WHAT NEEDS TO BE DONE: Examine each line of the data, and copy the ones containing "Hdone".

(Stored data entries)

[Start of Attachment]

(** X22: the construction of a grouped loader in pre-materialized mode,
    for a dataset with at least one group, distinct user, item and label
    field names, groups that fit the candidate-set size and a step that is
    not zero, ends well and overwrites the interaction table of the shared
    dataset with the sampled table of all groups; the loader has the map
    [next] of that table, [step = floor(batch_size / to) + 1], the batch
    size [step * to], the cursor at 0, the group table of the dataset, and
    the label field is declared a [float] field.  The ids are [int64]
    values, as the buffers take no others. *)
Theorem grouped_construction_pre_materialized (cfg : Config) (smp : Sampler)
    (ph : string) (nsa : NegSampleArgs) (b : Z) (sh : bool) (s : Loader) :
  let d := dataset s in
  let groups := Dataset.uid2items d in
  let fl := to_ nsa =? -1 in
  let to := if fl then Dataset.item_num d else to_ nsa in
  let st := b / to + 1 in
  let u := USER_ID_FIELD cfg in
  let i := ITEM_ID_FIELD cfg in
  let l := LABEL_FIELD cfg in
  let made :=
    GeneralGroupedDataLoader.__init__ cfg smp ph nsa b "pointwise" sh s in
  strategy nsa = "to" ->
  real_time nsa = false ->
  u <> i -> u <> l -> i <> l ->
  to <> 0 ->
  st <> 0 ->
  groups <> [] ->
  (forall j row, groups !! j = Some row ->
     Z.of_nat (Expected.width smp ph fl to j row) <= to) ->
  (forall j row, groups !! j = Some row ->
     Expected.in_range smp ph fl to j row) ->
  made.2 = Ok tt
  /\ Dataset.inter_feat (dataset made.1)
     = Expected.frame smp ph fl to u i l groups
  /\ next made.1 = Some (Expected.next_map smp ph fl to st groups)
  /\ step made.1 = Some st
  /\ batch_size made.1 = st * to
  /\ pr made.1 = 0
  /\ uid2items made.1 = Some groups
  /\ Dataset.field2type (dataset made.1) !! l = Some "float".
Proof.
  intros d groups fl to st u i l made Hto Hrt Hui Hul Hil Hnz Hst Hne Hfit
    Hrange.
  unfold made. clear made.
  assert (Hfmt : "pointwise" ∈ ["pointwise"; "pairwise"])
    by (apply elem_of_cons; left; reflexivity).
  unfold GeneralGroupedDataLoader.__init__.
  destruct (decide (strategy nsa <> "to")) as [? | _]; [contradiction |].
  destruct (decide ("pointwise" = "pairwise")) as [E | _];
    [discriminate E |].
  unfold NegSampleBasedDataLoader.__init__.
  rewrite (bool_decide_eq_true_2 _ Hfmt).
  rewrite Hto.
  rewrite (bool_decide_eq_true_2 ("to" ∈ ["by"; "to"]))
    by (apply elem_of_cons; right; apply elem_of_cons; left; reflexivity).
  unfold GeneralGroupedDataLoader._batch_size_adaptation,
    AbstractDataLoader.__init__, AbstractDataLoader.set_batch_size.
  remember GeneralGroupedDataLoader._pre_neg_sampling as pre eqn:Hpre.
  apply Z.eqb_neq in Hnz.
  subst d groups to st fl.
  run.
  destruct (to_ nsa =? -1) eqn:Hfull; run; rewrite Hnz; run;
    match goal with
    | |- context [negb (?x =? ?y)] =>
        destruct (Z.eqb_spec x y) as [Eb | Eb]
    end; run; rewrite ?Hrt; run;
    match goal with
    | |- context [pre ?s0] =>
        pose proof (grouped_pre_sampling s0 _ _ _ Hui Hul Hil eq_refl
                      eq_refl Hst eq_refl eq_refl Hne Hfit Hrange) as Hrun
    end;
    subst pre; rewrite Hrun; run;
    repeat split;
    first [reflexivity | exact Eb | symmetry; exact Eb
          | apply lookup_insert_eq].
Qed.

Lemma grouped_construction_pre_materialized_witness :
  (Sample.grouped_loader 4 false).2 = Ok tt
  /\ nrows (Dataset.inter_feat (dataset (Sample.grouped_loader 4 false).1))
     = 12%nat
  /\ step (Sample.grouped_loader 4 false).1 = Some 3.
Proof.
  destruct (grouped_construction_pre_materialized Sample.cfg Sample.smp
              "train" (Sample.to_args 4 false) 9 false
              (new (Sample.data None)))
    as (Hok & Htable & _ & Hstep & _).
  - reflexivity.
  - reflexivity.
  - discriminate.
  - discriminate.
  - discriminate.
  - vm_compute. discriminate.
  - vm_compute. discriminate.
  - discriminate.
  - intros j row _.
    pose proof (width_at_most Sample.smp "train" 4 j row) as H.
    simpl in *.
    assert (Hle : (Expected.width Sample.smp "train" false 4 j row
                   <= Z.to_nat 4)%nat).
    { apply H; [lia |]. intros j' uid k. simpl. rewrite length_replicate.
      lia. }
    lia.
  - intros j row Hj.
    destruct j as [| [| [| j]]]; simpl in Hj; try discriminate Hj;
      injection Hj as <-; in_range.
  - split; [exact Hok |]. split; [| exact Hstep].
    unfold Sample.grouped_loader. rewrite Htable. reflexivity.
Defined.

(** ** Ids that the arrays do not take *)

(** A user id of [2 ** 63] does not fit the [int64] buffer: the sampling
    raises at the first assignment. *)
Lemma grouped_sampling_overflow :
  (GeneralGroupedDataLoader._neg_sampling [(9223372036854775808, [10])]
     (Sample.grouped_self true 3)).2
  = Raise (OverflowError "Python int too large to convert to C long").
Proof. vm_compute. reflexivity. Qed.

(** A [token] column with the number [2 ** 63] is not converted, and a
    [float] column stores the nearest [float32] value. *)
Lemma conversion_overflow :
  Torch.of_cells Long [CInt 1; CInt 9223372036854775808]
  = Raise (RuntimeError "Overflow when unpacking long")
  /\ Torch.of_cells Float [CInt 16777217; CInt (-3)]
     = Ok (Tensor1 Float [16777216; -3]).
Proof. split; vm_compute; reflexivity. Qed.
(** When every worker has returned, every file of the list has been
    recorded. *)
Lemma finished_pool_results files p :
  pool_invariant files p ->
  workers p <> [] ->
  all_finished p = true ->
  forall file, all_results p !! file =
    if decide (file ∈ files) then recorded (analyzeFile false file) else None.
Proof.
  intros (Herr & Han & Hfin & Hsound & Hcompl) Hne Hall file.
  unfold all_finished in Hall. rewrite forallb_forall in Hall.
  assert (Hdone : forall w pc, workers p !! w = Some pc -> pc = Finished).
  { intros w pc Hw.
    assert (Hin : In pc (workers p)).
    { apply list_elem_of_In, list_elem_of_lookup. eauto. }
    specialize (Hall pc Hin). by destruct pc. }
  assert (Hidx : (length files <= current_index p)%nat).
  { destruct (workers p) as [|pc ws] eqn:Hws; [done|].
    apply (Hfin 0%nat). simpl. f_equal. by apply (Hdone 0%nat). }
  destruct (decide (file ∈ files)) as [Hin|Hnin].
  - apply list_elem_of_lookup in Hin as [i Hi].
    apply (Hcompl i file); [|done|].
    + apply lookup_lt_Some in Hi. lia.
    + intros w Hw. by apply Hdone in Hw.
  - destruct (all_results p !! file) as [f|] eqn:Hf; [|done].
    by apply Hsound in Hf as [? _].
Qed.

(** *** Every worker returns *)

(** A step of worker [w] brings it closer to its return; a step of
    another worker does not take it further away. *)
Lemma pool_step_progress flag files p w pc :
  workers p !! w = Some pc ->
  exists pc',
    workers (pool_step flag files p w) !! w = Some pc' /\
    (current_index p <= current_index (pool_step flag files p w))%nat /\
    (pc = Finished -> pc' = Finished) /\
    (pc <> Finished ->
     (steps_left files (current_index (pool_step flag files p w)) pc'
      < steps_left files (current_index p) pc)%nat).
Proof.
  intros Hw. unfold AnalysisManager.pool_step. rewrite Hw.
  assert (Hlt : (w < length (workers p))%nat) by (by eapply lookup_lt_Some).
  destruct pc as [| |i|]; simpl.
  - eexists. split; [by apply list_lookup_insert_eq|]. split; [lia|].
    split; [done|]. intros _.
    destruct (negb (flag (ticks p)) && negb (has_errors p)); simpl; lia.
  - eexists. split; [by apply list_lookup_insert_eq|]. split; [lia|].
    split; [done|]. intros _.
    destruct (length files <=? current_index p)%nat eqn:Hlen; simpl; [lia|].
    apply Nat.leb_gt in Hlen. lia.
  - destruct (files !! i) as [file|].
    + destruct (analyzeFile (flag (ticks p)) file) as [f|exn].
      * simpl. eexists. split; [by apply list_lookup_insert_eq|]. split; [lia|].
        split; [done|]. intros _. simpl. lia.
      * destruct (is_std_exception exn); simpl;
          (eexists; split; [by apply list_lookup_insert_eq|]; split; [lia|];
           split; [done|]; intros _; simpl; lia).
    + simpl. eexists. split; [by apply list_lookup_insert_eq|]. split; [lia|].
      split; [done|]. intros _. simpl. lia.
  - eexists. split; [by apply list_lookup_insert_eq|]. split; [lia|]. done.
Qed.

[End of Attachment]

RESPONSE AREA:
  assert (Hdone : forall w pc, workers p !! w = Some pc -> pc = Finished).
    apply (Hfin 0%nat). simpl. f_equal. by apply (Hdone 0%nat). }
    + intros w Hw. by apply Hdone in Hw.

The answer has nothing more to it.